"Beyond Models" Workshop on Philosophy of Model Independence-Call for Posters FINAL

Martin King king at physik.uni-bonn.de
Fri Apr 15 18:48:25 CEST 2022


We are inviting contributions for the virtual poster session of the 
philosophy of physics workshop /Beyond Models/, taking place on June 
14-15, 2022, at the University of Bonn in Bonn, Germany. We are asking 
for 10 min (8+2) `poster-style' presentations on the topics related to 
the philosophy of model independence in physics.
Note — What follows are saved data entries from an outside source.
(** [expand_tilde] of [FileConfig] applies to the paths of the command line. *)
Section Main.
Context {Net4 Net6 RelayConfig Key Keys Secret : Type} `{NetOps V4_BITS Net4} `{NetOps V6_BITS Net6}.
Context (parse_net4 : string -> option Net4) (parse_net6 : string -> option Net6)
  (parse_ip4 : string -> option Z) (parse_ip6 : string -> option Z)
  (from_urls_with_token : list string -> option string -> ares RelayConfig)
  (os : Unix) (unix : bool) (home_dir : option string)
  (read_to_string : string -> option string)
  (from_client_toml : string -> option TomlClientConfig) (from_server_toml : string -> option TomlServerConfig)
  (from_secret_str : string -> option Key) (load_client_key_from_file : string -> option Key)
  (load_authorized_keys : string -> option Keys) (no_keys : Keys -> bool)
  (load_secret : string -> option Secret).

(** What the calls of the process give: the environment, the permission check,
    [canonicalize], the daemon's calls, the runtime, and the results of running
    the client or the server once there is an endpoint. *)
Record world : Type := mkWorld {
  wl_env : string -> option string;
  wl_tun_permission : ares unit;
  wl_canonicalize : string -> option string;
  wl_daemon : daemon_calls;
  wl_runtime : bool;
  wl_client : VpnClientConfig Key Net4 Net6 -> string -> option string -> ares unit;
  wl_server : VpnServerConfig (Net4:=Net4) (Net6:=Net6) -> Keys -> Secret -> ares unit;
  wl_other : Command -> ares unit;
}.

Abbreviation Resolved := (ResolvedVpnClientConfig (Net4:=Net4) (Net6:=Net6) (RelayConfig:=RelayConfig)).

Definition canonicalize_client_paths (canonicalize : string -> option string) (resolved : Resolved) : ares Resolved :=
  match rc_auth_key_file resolved with
  | None => Ret resolved
  | Some path =>
      abs ← context (Because "resolving auth key file {}" [path]) (canonicalize path);
      Ret (mkResolvedClient (rc_server_node_id resolved) (rc_auth_key resolved) (Some abs) (rc_routes resolved)
             (rc_routes6 resolved) (rc_relay_config resolved) (rc_exclude_direct_paths resolved)
             (rc_auto_reconnect resolved) (rc_max_reconnect_attempts resolved))
  end.

(** The files of [run_vpn_client] and its endpoint, around its run. *)
Definition client_phase (wl : world) (resolved : Resolved) (instance : string) (daemon_log : option string) : prog unit :=
  _ ← (match rc_auth_key resolved, rc_auth_key_file resolved with
       | None, Some path => emit (ReadsFile path)
       | _, _ => mret tt
       end);
  config ← lift (map_err because (client_config_of from_secret_str load_client_key_from_file parse_net4 parse_net6 resolved));
  _ ← emit EndpointCreated;
  lift (wl_client wl config instance daemon_log).

Definition run_vpn_server (wl : world) (resolved : ResolvedVpnServerConfig (RelayConfig:=RelayConfig)) : prog unit :=
  config ← lift (server_networks parse_net4 parse_net6 parse_ip4 parse_ip6 resolved);
  authorized_keys ← (match rs_authorized_keys_file resolved with
                     | Some path =>
                         _ ← emit (ReadsFile path);
                         lift (context (Because "Failed to load the authorized client keys" []) (load_authorized_keys path))
                     | None => bail NO_AUTHORIZED_KEYS_HELP
                     end);
  _ ← (if no_keys authorized_keys then bail NO_AUTHORIZED_KEYS_HELP else mret tt);
  secret_key ← (match rs_secret_file resolved with
                | Some path =>
                    _ ← emit (ReadsFile path);
                    lift (context (Because "Failed to load secret key" []) (load_secret path))
                | None => bail "VPN server requires a secret key file for persistent identity."
                end);
  _ ← lift (wl_tun_permission wl);
  _ ← emit EndpointCreated;
  lift (wl_server wl config authorized_keys secret_key).

Definition run_async (wl : world) (command : Command) : prog unit :=
  match command with
  | CmdServer (ServerStart config default_config congestion) =>
      _ ← emit (CongestionSet congestion);
      _ ← (match config, default_config with
           | None, false => bail "VPN server requires a config file."
           | _, _ => mret tt
           end);
      r ← lift (resolve_config read_to_string from_server_toml os home_dir "vpn_server.toml" config default_config);
      cfg ← (match r.1 with Some cfg => mret cfg | None => lift Panic end);
      _ ← lift (TomlServerConfig_validate parse_net4 parse_net6 parse_ip4 parse_ip6 cfg);
      resolved ← lift (from_config parse_net4 parse_net6 parse_ip4 parse_ip6 from_urls_with_token home_dir cfg);
      run_vpn_server wl resolved
  | CmdClient (ClientStatusOf json instance) =>
      _ ← lift (map_err (fun _ => because "invalid instance name") (validate_instance_name instance));
      lift (wl_other wl command)
  | CmdServer _ | CmdClient (ClientStop _ _) | CmdClient (ClientList _) => lift (wl_other wl command)
  | CmdClient (ClientStartAs _ _ _ _) | GenerateServerKey _ _ _ | ShowServerId _ _ => lift Panic
  end.

Definition main (wl : world) (command : Command) : prog unit :=
  _ ← lift (map_err (fun _ => because "must be an absolute path") (validate_dir_env (wl_env wl)));
  match command with
  | CmdClient (ClientStartAs o instance daemon congestion) =>
      _ ← lift (map_err (fun _ => because "invalid instance name") (validate_instance_name instance));
      resolved ← lift (prepare_client_start parse_net4 parse_net6 from_urls_with_token os home_dir read_to_string
                         from_client_toml (wl_tun_permission wl) o);
      started ← (if (daemon : bool) then
                   resolved ← lift (canonicalize_client_paths (wl_canonicalize wl) resolved);
                   let log_path := client_log_path (log_dir (wl_env wl)) instance in
                   _ ← daemonize_client unix (wl_daemon wl) log_path;
                   mret (resolved, Some log_path)
                 else mret (resolved, None));
      let '(resolved, daemon_log) := started in
      _ ← emit LoggerInit;
      _ ← emit (CongestionSet congestion);
      _ ← build_runtime (wl_runtime wl);
      client_phase wl resolved instance daemon_log
  | GenerateServerKey _ _ _ | ShowServerId _ _ =>
      _ ← emit LoggerInit;
      lift (wl_other wl command)
  | _ =>
      _ ← emit LoggerInit;
      _ ← build_runtime (wl_runtime wl);
      run_async wl command
  end.
End Main.
(** X28. The programs of the first rendering, which take the table for an object
    and see of an entry that is no string only whether it is truthy, are
    the general programs on the states they render: a table that is an
    object whose entries can be printed and are no infinities, and a file
    that is missing, not JSON, or such an object. On states that
    correspond, the card handler, [loadMappings] and [saveMappings] of both
    return alike, emit the same events, and leave states that correspond
    again. *)
Theorem object_tables_render_alike p e reader c s s' :
  corresponds s s' →
  (Full.outcome (Full.on_card p e reader c) s = outcome (on_card p e reader c) s'
   ∧ Full.events (Full.on_card p e reader c) s = events (on_card p e reader c) s'
   ∧ corresponds (Full.final (Full.on_card p e reader c) s)
                 (final (on_card p e reader c) s'))
  ∧ (Full.outcome (Full.loadMappings e) s = outcome (loadMappings e) s'
     ∧ Full.events (Full.loadMappings e) s = events (loadMappings e) s'
     ∧ corresponds (Full.final (Full.loadMappings e) s)
                   (final (loadMappings e) s'))
  ∧ (Full.outcome (Full.saveMappings e) s = outcome (saveMappings e) s'
     ∧ Full.events (Full.saveMappings e) s = events (saveMappings e) s'
     ∧ corresponds (Full.final (Full.saveMappings e) s)
                   (final (saveMappings e) s')).
Proof.
  intros (props & HF & Hp & HO & Hfile).
  assert (corresponds s s') as Hc by (by exists props).
  split; [|split].
  - unfold Full.outcome, Full.events, Full.final, outcome, events, final.
    destruct (Full_on_card_path p e reader c s)
      as [Hu H|t err Ht Hne Hg H|t v Ht Hne Hg Hv H|t v Ht Hne Hg Hv Ha H
          |t v a Ht Hne Hg Hv Ha Hta Hin H|t v a err Ht Hne Hg Hv Ha Hta Hin Hx H
          |t v a tb Ht Hne Hg Hv Ha Hta Hin Hx H]; rewrite H;
      [by rewrite on_card_no_uid
      |rewrite HF in Hg; by apply Full_get_throws in Hg as [? _]
      |destruct (get_view props t) as (r & Hr & Hget & Htr & Hpr);
       rewrite HF, Hr in Hg; injection Hg as ->..].
    + rewrite (on_card_hit p e reader c s' t); try done.
      * simpl. rewrite HO, Hget. by rewrite <- (trying_view p e t v s') by auto.
      * by rewrite HO, Hget, Htr.
    + rewrite (on_card_decline p e reader c s' t); try done.
      by rewrite HO, Hget, Htr.
    + rewrite (on_card_reject p e reader c s' t a); try done.
      by rewrite HO, Hget, Htr.
    + by rewrite HF in Hx.
    + rewrite HF in Hx. injection Hx as <-.
      rewrite (on_card_assign p e reader c s' t a); try done.
      2: by rewrite HO, Hget, Htr.
      simpl. split; [done|]. split.
      * by rewrite <- (trying_view p e t (Some (Full.Value (Full.JStr a)))).
      * exists (Full.put props t (Full.JStr a)). unfold Full.assigned, assigned.
        simpl. rewrite HO, <- view_put.
        split; [done|]. split; [by apply plain_object_put|]. split; [done|].
        destruct (mappings_writable e); [|done].
        by apply file_corresponds_saved, plain_object_put.
  - unfold Full.outcome, Full.events, Full.final, outcome, events, final.
    destruct s as [tb f], s' as [o g]. simpl in *. subst tb o.
    destruct f as [[|d]|], g as [[|o]|]; try done.
    + rewrite (Full_loadMappings_failure e _ Full.NotJSON) by auto.
      by rewrite (loadMappings_failure e _ NotJSON) by auto.
    + destruct (mappings_readable e) eqn:Hread.
      * destruct Hfile as (props0 & Hd & Hp0 & ->).
        rewrite Full_loadMappings_document, loadMappings_object by done.
        rewrite Hd. simpl. rewrite map_size_fmap.
        split; [done|]. split; [done|]. exists props0. simpl.
        repeat split; try done. by exists props0.
      * rewrite (Full_loadMappings_failure e _ (Full.JSON d)) by auto.
        rewrite (loadMappings_failure e _ (JSONObject o)) by auto.
        by rewrite Hread.
    + rewrite Full_loadMappings_missing, loadMappings_missing by done.
      simpl. split; [done|]. split; [done|]. exists props. simpl.
      repeat split; try done.
      destruct (mappings_writable e); [|done].
      by apply file_corresponds_saved.
  - unfold Full.outcome, Full.events, Full.final, outcome, events, final.
    rewrite Full_saveMappings_eq, saveMappings_eq. simpl.
    split; [done|]. split; [done|]. exists props. simpl.
    rewrite HF, HO. repeat split; try done.
    destruct (mappings_writable e); [|done].
    by apply file_corresponds_saved.
Qed.

(** X28 at a sample input: the states after start-up on a file that holds
    one assignment. *)
Lemma object_tables_render_alike_witness :
  let p := Windows in
  let e := obliging "left" in
  let c := iso3 "0495c1a2" in
  let s := Full.mkState (Full.TObj {[ "04a224b2" := Full.JStr "right" ]})
             (Some (Full.JSON (Full.JObj [("04a224b2", Full.JStr "right")]))) in
  let s' := mkState {[ "04a224b2" := VString "right" ]}
              (Some (JSONObject {[ "04a224b2" := VString "right" ]})) in
  corresponds s s'
  ∧ (Full.outcome (Full.on_card p e "ACR122" c) s
     = outcome (on_card p e "ACR122" c) s'
     ∧ Full.events (Full.on_card p e "ACR122" c) s
       = events (on_card p e "ACR122" c) s'
     ∧ corresponds (Full.final (Full.on_card p e "ACR122" c) s)
                   (final (on_card p e "ACR122" c) s'))
  ∧ (Full.outcome (Full.loadMappings e) s = outcome (loadMappings e) s'
     ∧ Full.events (Full.loadMappings e) s = events (loadMappings e) s'
     ∧ corresponds (Full.final (Full.loadMappings e) s)
                   (final (loadMappings e) s'))
  ∧ (Full.outcome (Full.saveMappings e) s = outcome (saveMappings e) s'
     ∧ Full.events (Full.saveMappings e) s = events (saveMappings e) s'
     ∧ corresponds (Full.final (Full.saveMappings e) s)
                   (final (saveMappings e) s')).
Proof.
  assert (plain_object {[ "04a224b2" := Full.JStr "right" ]}) as Hp
    by (by apply map_Forall_singleton).
  assert (corresponds
            (Full.mkState (Full.TObj {[ "04a224b2" := Full.JStr "right" ]})
               (Some (Full.JSON (Full.JObj [("04a224b2", Full.JStr "right")]))))
            (mkState {[ "04a224b2" := VString "right" ]}
               (Some (JSONObject {[ "04a224b2" := VString "right" ]})))) as Hc.
  { exists {[ "04a224b2" := Full.JStr "right" ]}. simpl.
    split; [done|]. split; [done|]. split; [by rewrite map_fmap_singleton|].
    exists {[ "04a224b2" := Full.JStr "right" ]}.
    split; [by vm_compute|]. split; [done|]. by rewrite map_fmap_singleton. }
  exact (conj Hc
           (object_tables_render_alike Windows (obliging "left") "ACR122"
              (iso3 "0495c1a2") _ _ Hc)).
Defined.

End Rendering.
(** ** The queue: [queueDeployment] and [processQueue]

    Both are [async] functions: between two [await]s a call runs alone,
    at an [await] other calls may run.  [queueDeployment] awaits
    [createDeployment] between its admission check and [queue.push]. *)

Record Queue : Type := mkQueue {
  queue : list Job;
  active : nat
}.

(** [processQueue] up to its [await runDeployment(job)]. *)
Definition dispatch (q : Queue) : Queue * option Job :=
  if (Z.of_nat (active q) >=? MAX_CONCURRENT)%Z then (q, None)
  else match queue q with
       | [] => (q, None)
       | job :: rest => (mkQueue rest (S (active q)), Some job)
       end.

(** The engine between two [await]s: the stores and host, the queue, the
    calls of [queueDeployment] that passed the admission check and are
    waiting for [createDeployment], and the jobs being run. *)
Record State : Type := mkState {
  world : World;
  q : Queue;
  admitted : list (string * bool);
  running : list Job
}.

Definition startJob (started : option Job) (jobs : list Job) : list Job :=
  match started with Some j => (jobs ++ [j])%list | None => jobs end.

(** [queueDeployment], first part: from the call to the [await] of
    [createDeployment].  Nothing is written. *)
Definition enter (projectId : string) (isDryRun : bool) (st : State)
  : result unit * State :=
  let '(found, w) := ProjectStore.getProject projectId (world st) in
  let project := match found with Ok pr => pr | Throw _ => None end in
  match admissionCheck project (length (queue (q st))) (active (q st)) with
  | Throw msg => (Throw msg, mkState w (q st) (admitted st) (running st))
  | Ok _ =>
      (Ok tt, mkState w (q st)
                      (admitted st ++ [(projectId, isDryRun)])%list
                      (running st))
  end.

(** [queueDeployment], second part: the record is persisted, the job is
    pushed and [processQueue()] is called. *)
Definition commit (call : string * bool) (st : State)
  : result Job * State :=
  let '(r, w) := DeploymentStore.createDeployment cfg uuid call.1 call.2
                   (world st) in
  match r with
  | Throw msg => (Throw msg, mkState w (q st) (admitted st) (running st))
  | Ok deployment =>
      let job := mkJob (Store.deploymentId deployment) call.1 call.2 in
      let '(q', started) :=
        dispatch (mkQueue (queue (q st) ++ [job])%list (active (q st))) in
      (Ok job, mkState w q' (admitted st) (startJob started (running st)))
  end.

(** The [finally] block of [processQueue], after [runDeployment(job)]. *)
Definition finish (job : Job) (st : State) : State :=
  let w := (runDeployment job (world st)).2 in
  let q1 := mkQueue (queue (q st)) (active (q st) - 1) in
  let '(q2, started) :=
    match queue q1 with
    | [] => (q1, None)
    | _ => dispatch q1
    end in
  mkState w q2 (admitted st) (startJob started (running st)).

(** One uninterrupted stretch of the engine. *)
Inductive step : State -> State -> Prop :=
| step_enter projectId isDryRun st r st' :
    enter projectId isDryRun st = (r, st') ->
    step st st'
| step_commit before call after st r st' :
    admitted st = (before ++ call :: after)%list ->
    commit call (mkState (world st) (q st) (before ++ after)%list (running st))
      = (r, st') ->
    step st st'
| step_finish before job after st :
    running st = (before ++ job :: after)%list ->
    step st (finish job (mkState (world st) (q st) (admitted st)
                                 (before ++ after)%list)).

Inductive reachable (init : State) : State -> Prop :=
| reach_init : reachable init init
| reach_step st st' : reachable init st -> step st st' -> reachable init st'.

(** A call of [queueDeployment] that no other call overlaps. *)
Definition queueDeployment (projectId : string) (isDryRun : bool)
           (st : State) : result Job * State :=
  match enter projectId isDryRun st with
  | (Throw msg, st') => (Throw msg, st')
  | (Ok _, st') =>
      commit (projectId, isDryRun)
             (mkState (world st') (q st') (admitted st) (running st'))
  end.

(** What the bound is about: waiting plus active jobs. *)
Definition load (st : State) : Z :=
  (Z.of_nat (length (queue (q st))) + Z.of_nat (active (q st)))%Z.

End WithHost.
End Engine.

(* ===================================================================== *)
(** ** Buffers, base64 and UTF-8 as [secrets.js] uses them *)
(* ===================================================================== *)

Module Bytes.

(** A [Buffer] is a list of bytes; a byte is an [ascii]. *)
Abbreviation Buffer := (list ascii).

Definition byteOf (n : Z) : ascii := ascii_of_N (Z.to_N n).
Definition valOf (b : ascii) : Z := Z.of_N (N_of_ascii b).

Definition xorByte (a b : ascii) : ascii :=
  match a, b with
  | Ascii a0 a1 a2 a3 a4 a5 a6 a7, Ascii b0 b1 b2 b3 b4 b5 b6 b7 =>
      Ascii (xorb a0 b0) (xorb a1 b1) (xorb a2 b2) (xorb a3 b3)
            (xorb a4 b4) (xorb a5 b5) (xorb a6 b6) (xorb a7 b7)
  end.

(** Byte-wise xor of a text with a key stream at least as long. *)
Fixpoint xorWith (text stream : Buffer) : Buffer :=
  match text, stream with
  | t :: text', k :: stream' => xorByte t k :: xorWith text' stream'
  | _, _ => text
  end.

End Bytes.
Export Bytes.

Module Base64.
The lack of new physics discoveries at the LHC has had many significant 
effects on the field of particle physics. It has led to the 
re-evaluation of guiding principles such as naturalness, a decrease in 
the popularity of prominent models, such as supersymmetry, and an 
increase in model independent (MI) search methods. These MI methods aim 
at reducing BSM model dependence in a variety of ways and may include 
using bottom-up EFTs, using signature-based, rather than model-based, 
searches, performing SM precision measurements, or using unsupervised 
deep learning to let experimental data speak for itself as much as 
possible. The workshop will bring together experimental and theoretical 
physicists and philosophers of science to explore various aspects of 
this shift towards model-independent strategies, the tools they employ, 
as well as the methodological and epistemic issues they bring. We may 
examine questions such as:

  * what is model independence? How independent from models can one be?
  * how does one historically, or philosophically, characterise the
    methodological shift that is happening?
  * have there been other time periods during which physicists pursued
    model independence? what relation does this bear to today?
  * why pursue model independence? what are its benefits and limitations?
  * in what various ways are physicists reducing dependence on models,
    modelling biases, and modelling assumptions?
  * how do deep learning and AI searches fit with model independent
    strategies?
  * etc.

Invited speakers include (possibly more added later):

  * Philip Bechtle (University of Bonn, physics)
  * Kyle Cranmer (NYU, physics)
  * Richard Dawid (University of Stockholm, philosophy)
  * Cristophe Grojean (DESY, physics)
  * Adam Koberinski (University of Waterloo, philosophy)
  * Michelangelo Mangano (CERN, physics)
  * Michela Massimi (University of Edinburgh, philosophy)
  * Sebastien Rivat (Max Planck Institute Berlin, philosophy)
  * Emily Sullivan (Eindhoven University, philosophy)

Please send an abstract of no more than 350 words to Martin King 
(beyondmodels2022 at gmail.com), along with information about your 
institutional affiliation by*April 30, 2022. This is a FINAL extended 
deadline.
*

Attendance in person is also possible for the presenters of the poster 
session, but travel and accommodations will not be covered.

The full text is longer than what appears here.